Each record is to be printed again precisely as it reads.

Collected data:
▼

(** The window that ends [|after|] cells before the end. *)
Lemma py_slice_window_from_end {A} (before w after : list A) (a b : Z) :
  a = - Z.of_nat (length w + length after) →
  b = - Z.of_nat (length after) → (0 < length after)%nat →
  py_slice (Some a) (Some b) (before ++ w ++ after) = w.
Proof.
  intros -> -> Hafter. unfold py_slice, slice_indices, adjust_index. simpl.
  rewrite !(proj2 (Z.ltb_lt _ 0)) by lia.
  rewrite !length_app.
  replace (Z.to_nat (0 `max` (- Z.of_nat (length w + length after)
             + Z.of_nat (length before + (length w + length after)))))
    with (length before) by lia.
  replace (Z.to_nat (0 `max` (- Z.of_nat (length after)
             + Z.of_nat (length before + (length w + length after)))))
    with (length before + length w)%nat by lia.
  rewrite drop_app_length. apply take_app_length'. lia.
Qed.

▲

**Solution for this exercise:**
(** The window that ends [|after|] cells before the end. *)
Lemma py_slice_window_from_end {A} (before w after : list A) (a b : Z) :
  a = - Z.of_nat (length w + length after) →
  b = - Z.of_nat (length after) → (0 < length after)%nat →
  py_slice (Some a) (Some b) (before ++ w ++ after) = w.
Proof.
  intros -> -> Hafter. unfold py_slice, slice_indices, adjust_index. simpl.
  rewrite !(proj2 (Z.ltb_lt _ 0)) by lia.
  rewrite !length_app.
  replace (Z.to_nat (0 `max` (- Z.of_nat (length w + length after)
             + Z.of_nat (length before + (length w + length after)))))
    with (length before) by lia.
  replace (Z.to_nat (0 `max` (- Z.of_nat (length after)
             + Z.of_nat (length before + (length w + length after)))))
    with (length before + length w)%nat by lia.
  rewrite drop_app_length. apply take_app_length'. lia.
Qed.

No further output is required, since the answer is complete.